I learnt also that the US was not America and that the country was nuts about football. I learnt too that Chileans were deeply religious and strict Catholics and that was the reason why there were so many teenage pregnancies that were supported by the families.
The Chileans had been removed from the rest of the world for the longest time because of the Alps.
I learnt that the invaders from Spain had inter married with the Mapuche Indians and that was why Chileans looked so different from the other Latinos. That there was still a hierarchy with the pure breds being at the top of the value chain. I learnt also that Chileans kept to themselves because of the horrors they had undergone during General Pinochet’s dictatorship . Many of their men and husbands had gone missing in the dead of the night and protests were peaceful with only a banging of utensils.
An hour out of Santiago , and depending on the direction you took, you could reach the sea or the mountains or the deserts or even , as it happened to us once, a world class ski resort (Portillo). Or even Neruda, where the Nobel laureate Pablo Neruda lived.
As I watched the Miners being rescued, my mind drifted back to the Chile I knew then, where the not so privileged simmered against Pinochet, who still had a loyal following among the rich.And I realised that this event would change many things for the Chileans - in helping them come together and forge ahead. And, how I wish I was back there in Chile to share this moment!

Monday, October 4, 2010

Idols make me anxious

Ramayana , its stories and their morals were never religion for me. I grew up in a Sikh household and heard these wonderful stories in school and from my friend’s parents and grandparents who would narrate them to us. And in the Northern Indian small towns I stayed, Ram Lila was always a fun outing as was Dusshera, when people would congregate upon a central maidan to see the Ravana effigies burn at dusk.
And I was never different from my Hindu friends even if we did follow different religions and had dissimilar customs.

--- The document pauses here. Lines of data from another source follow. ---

(** * NehoID: checksum engine, collision-safe loop, encoder and encoding pipeline

    A shallow embedding of the algorithmic core of the NehoID TypeScript
    sources:

    - [src/mods/checksum.ts]      (modules [Checksum], [ChecksumTry])
    - [src/core/generator.ts]     (modules [Generator], [Generators])
    - the processor wrapper       (module [Wrapper])
    - the encoder                 (modules [Encoder], [EncoderEncode])
    - the encoding pipeline       (module [Pipeline])
    - [src/core/specialized.ts]   (module [Specialized])
    - [src/mods/specialized.ts]   (module [Pattern])

    JavaScript strings are sequences of UTF-16 code units and are modelled
    as [list Z]; JavaScript exceptions are modelled by the [res] type. *)

From Stdlib Require Import ZArith Lia List String Ascii Bool.
From Stdlib Require DecimalString.
From stdpp Require Import base option list gmap.

Local Open Scope Z_scope.

(* ------------------------------------------------------------------------- *)
(** ** JavaScript values used by the sources *)
(* ------------------------------------------------------------------------- *)

Module JS.

(** A JavaScript string: its UTF-16 code units. *)
Abbreviation jsstr := (list Z).

(** A string literal of the sources (ASCII text) as a JavaScript string. *)
Definition js (s : string) : jsstr :=
  map (fun a => Z.of_nat (nat_of_ascii a)) (list_ascii_of_string s).

(** The faults the modelled code can raise. *)
Inductive error : Type :=
| ChecksumError (msg : string)
| InvalidCharacterError          (* btoa / atob *)
| SyntaxError                    (* JSON.parse *)
| TypeError                      (* property access on undefined / null, call of a non-function *)
| Error (msg : string)           (* [new Error(msg)] *)
| External.                      (* a fault raised inside code outside the repository *)

(** Outcome of a call that may throw. *)
Inductive res (A : Type) : Type :=
| Ok (a : A)
| Throw (e : error).
Arguments Ok {A} a.
Arguments Throw {A} e.

(** Sequencing: a thrown fault skips the rest ([x ← r; k] below). *)
#[global] Instance res_bind : MBind res := fun A B k r =>
  match r with
  | Ok a => k a
  | Throw e => Throw e
  end.
#[global] Instance res_ret : MRet res := fun A a => Ok a.

(** A string-or-undefined value (the result of an out-of-range index, of a
    missing property, ...). *)
Inductive strU : Type :=
| Str (s : jsstr)
| Undefined.

(** [ToString] on such a value, as done by string concatenation. *)
Definition ToString (v : strU) : jsstr :=
  match v with
  | Str s => s
  | Undefined => js "undefined"
  end.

The 1984 riot shifted that perception a bit, when the fury of the Hindu populace was unleashed on the Sikh community because ‘a tree (indira) had been felled’. Over time,the disenchantment with the Indian law and government remained because many of the perpetrators of those crimes are still strutting around. Still, India is my country and I am fiercely patriotic about it.
So the High Court judgement makes me anxious. Sure I do believe that in the hope for peace and secularism, the Court took the best course of action by dividing the property into three parts. And there is no reason why, in a country like ours, we can’t have a Hindu temple and a Muslim mosque co-exist peacefully next to each other.We have a legacy of religious tolerance.

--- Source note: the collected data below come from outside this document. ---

(** * create-docker.py: platform inference, companion-archive discovery,
      drop-folder cleanup and result reporting

    A shallow embedding of [src/sonic/create-docker.py] and the properties
    of its behaviour.

    Modelling conventions.
    - Python [str] values are lists of characters ([str]).  File names and
      build output are ASCII text; the character classes below are Python's
      ([str.isdigit], [str.isspace], [\d], [\w], [\s], [str.lower])
      restricted to code points below 128.
    - A [dict] is an association list in insertion order, which is the
      order [dict.items()] iterates in.
    - The [re] patterns of the script are written in a small regular
      expression syntax and run by a backtracking matcher that lists the
      ways to match in the order Python's engine tries them; [re.match]
      takes the first.
    - Code that can raise returns an [outcome]; [try]/[except] and
      [finally] are combinators on it.  The operating system (file system,
      tar extraction, the child process) is an interface [OS] over an
      abstract world state.
    - Of the [logger] calls only those the properties speak about are
      recorded, as [LogRecord]s; the others do not change the state.
      Appends to the run's own log files, whose failures the script
      swallows, are left out.
    - Paths are the text the script builds; how pathlib normalises that
      text is left to the [OS] operations that receive it. *)

From Stdlib Require Import List Ascii Bool Arith ZArith Lia.
From Stdlib Require Strings.String.
Import ListNotations.
Import String.StringSyntax.
Delimit Scope string_scope with string.

Set Implicit Arguments.

(* ================================================================== *)
(** * Python strings *)
(* ================================================================== *)

Definition str := list ascii.

(** A Python string literal. *)
Notation "` s" := (String.list_ascii_of_string s%string)
  (at level 1, s at level 0, format "` s").

Definition str_eqb (a b : str) : bool :=
  if list_eq_dec ascii_dec a b then true else false.

Definition chr_between (lo hi : nat) (c : ascii) : bool :=
  (lo <=? nat_of_ascii c) && (nat_of_ascii c <=? hi).

(** [c.isdigit()] and the class [\d]. *)
Definition is_digit (c : ascii) : bool := chr_between 48 57 c.

(** [c.isspace()] and the class [\s]: tab, line feed, vertical tab, form
    feed, carriage return, the four separators 0x1c-0x1f and space. *)
Definition is_space (c : ascii) : bool :=
  chr_between 9 13 c || chr_between 28 31 c || (nat_of_ascii c =? 32).

Definition is_upper (c : ascii) : bool := chr_between 65 90 c.
Definition is_lower (c : ascii) : bool := chr_between 97 122 c.

(** The class [\w]: letters, digits and the underscore. *)
Definition is_word (c : ascii) : bool :=
  is_upper c || is_lower c || is_digit c || (nat_of_ascii c =? 95).

(** The class [.] (no DOTALL): anything but a line feed. *)
Definition is_dot (c : ascii) : bool := negb (nat_of_ascii c =? 10).

Definition lower_chr (c : ascii) : ascii :=
  if is_upper c then ascii_of_nat (nat_of_ascii c + 32) else c.

(** [s.lower()] *)
Definition lower (s : str) : str := map lower_chr s.

(** [s.isdigit()]: false on the empty string. *)
Definition isdigit (s : str) : bool :=
  match s with [] => false | _ => forallb is_digit s end.

(** [s.startswith(p)], and the rest of [s] after [p]. *)
Fixpoint strip_prefix (p s : str) : option str :=
  match p, s with
  | [], _ => Some s
  | a :: p', b :: s' => if Ascii.eqb a b then strip_prefix p' s' else None
  | _ :: _, [] => None
  end.

Definition startswith (p s : str) : bool :=
  match strip_prefix p s with Some _ => true | None => false end.

(** [s.endswith(p)] *)
Definition endswith (p s : str) : bool := startswith (rev p) (rev s).

(** [sub in s] *)
Fixpoint contains (sub s : str) : bool :=
  startswith sub s ||
  match s with [] => false | _ :: s' => contains sub s' end.

(** [s.split(sep)] for a separator of one character. *)
Fixpoint split (sep : ascii) (s : str) : list str :=
  match s with
  | [] => [[]]
  | c :: s' =>
      if Ascii.eqb c sep then [] :: split sep s'
      else match split sep s' with
           | seg :: segs => (c :: seg) :: segs
           | [] => [[c]]
           end
  end.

But building the temple to display a ‘resurgent, strong India’ is not my idea of secularism. That’s why this business of idols makes me anxious. Is it so easy to encroach upon any land merely by placing idols there? And what legal wrongs can be set right when backed by the faith of a billion people (give or take a few million)? And can that happen to me too? Or my religion? What if someone decided that the site of the Golden Temple at Amritsar is actually an ancient Ram site? Or that my house could also have a legend attached to it?
And should this intransigence extend to Nankana Sahib, Guru Nanak’s birthplace now in Pakistan? Should Sikhs not have it in their state? Or will we keep steering towards a Hindu State because of the majority is Hindu? Or continue being a pseudo-secular state?
No body needs to be apologetic in our country about their religion, faith and beliefs, but I absolutely dislike the way religion is used for political gains. And how, despite knowing better, political compulsions will once more ensure that there will be riots and more bad blood - after the CWG and Obama visit.
That’s why the idols make me anxious.